For analytics, connect these signals to the voice agent metrics dictionary and voice agent dashboard template. For root cause analysis, the voice agent observability tracing guide and OpenTelemetry guide show where to attach stage timings and trace IDs.
Tuning rule: optimize for the caller-visible mistake, not the provider knob. A 300 ms silence change is good only if it reduces bad outcomes without increasing false interruptions in the flows that matter.
Rollout Checklist
Before shipping a new interruption policy, make the release owner answer these questions:
- Which message types are interruptible, DTMF-only, or non-interruptible?
- Which detector owns turn completion: VAD, STT endpointing, realtime model, manual control, or a contextual turn detector?
- Are true interruptions, backchannels, noise, long entities, and silence timeouts covered in tests?
- Does the call record show user speech state, agent speech state, decision, playback action, transcript outcome, and recovery result?

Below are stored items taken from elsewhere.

(** *** The summary *)

(** [media_stream_print_summary] does more than print: a stream that has an
    ICE check list has lost it afterwards (the route is printed first);
    nothing else of the stream or of the session objects changes. *)
Theorem media_stream_print_summary_drops_ice_check_list (s : Session) p rs :
  rtp_session (sessions (stream (world s))) = Some p ->
  heap (world s) !! p = Some rs ->
  exists s' logs,
    media_stream_print_summary s = Some (tt, s')
    /\ ice_check_list (stream (world s')) = None
    /\ stream (world s') = set_ice_check_list None (stream (world s))
    /\ heap (world s') = heap (world s)
    /\ Forall (fun k => exists l t a, k = Core (Log l t a)) logs
    /\ calls s'
       = calls s ++ logs
         ++ olist (option_map ice_check_list_print_route
                              (ice_check_list (stream (world s))))
         ++ rtp_stats_display p
         :: olist (option_map fec_stream_print_stats (session_fec_stream rs)).
Proof.
  destruct s as [[ms hp tr nh cr] ib lit bc cs]. xfields. intros Hs Hrs.
  exists (mkSession (mkWorld (set_ice_check_list None ms) hp [] nh cr) ib lit bc
            ((((((cs ++ [Core (Log ms_message
                                "MediaStream[%p] (%s) with RtpSession[%p] summary:" [])])
                   ++ [Core (Log ms_message "send-ssrc = [dec:%u hex:%x]" [])])
                  ++ [Core (Log ms_message "recv-ssrc = [dec:%u hex:%x]" [])])
                 ++ olist (option_map ice_check_list_print_route (ice_check_list ms)))
                ++ [rtp_stats_display p])
               ++ olist (option_map fec_stream_print_stats (session_fec_stream rs)))),
    [Core (Log ms_message "MediaStream[%p] (%s) with RtpSession[%p] summary:" []);
     Core (Log ms_message "send-ssrc = [dec:%u hex:%x]" []);
     Core (Log ms_message "recv-ssrc = [dec:%u hex:%x]" [])].
  split.
  { unfold media_stream_print_summary. do 2 xstep. rewrite Hs. do 3 xstep.
    erewrite sbind_Some.
    2:{ instantiate (1 := mkSession (mkWorld (set_ice_check_list None ms) hp [] nh cr)
                            ib lit bc
                            ((((cs ++ [Core (Log ms_message
                                        "MediaStream[%p] (%s) with RtpSession[%p] summary:" [])])
                                ++ [Core (Log ms_message "send-ssrc = [dec:%u hex:%x]" [])])
                               ++ [Core (Log ms_message "recv-ssrc = [dec:%u hex:%x]" [])])
                             ++ olist (option_map ice_check_list_print_route
                                         (ice_check_list ms)))).
        instantiate (1 := tt).
        destruct ms as [? ? ? ? ? ? ? ? ? ? ? ? ? ? icl ? ? ? ? ? ? ? ? ? ?].
        cbn [ice_check_list set_ice_check_list].
        destruct icl; cbn [sif_set olist option_map].
        - xstep. now rewrite lift_modify_stream.
        - unfold sret. now rewrite app_nil_r. }
    cbv beta. do 2 xstep.
    destruct (session_fec_stream rs); cbn [sif_set olist option_map];
      [apply xcall_mk | unfold sret; now rewrite app_nil_r]. }
  xfields. split; [reflexivity|]. split; [reflexivity|]. split; [reflexivity|].
  split; [repeat constructor; eauto|].
  rewrite <- !app_assoc. reflexivity.
Qed.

- Can QA replay the specific interrupted turn with audio, transcript, and trace pointers?
- Are raw transcripts and audio protected with the same redaction rules as other call evidence?
- Do dashboards separate false interruptions from missed interruptions?
- Is task completion after interruption tracked separately from overall task completion?
- Did the owner review production interrupted calls after the change?
- Is there a rollback plan if false interruptions spike?
One unresolved tension is that the best policy is sometimes less "natural" than a demo. A demo agent that interrupts instantly feels impressive for 3 minutes. A production healthcare, finance, or support agent has to be patient enough for real callers, noisy rooms, account numbers, accents, DTMF, and compliance language.
That is the bar. Do not ship the demo behavior. Ship the behavior you can test, explain, and replay.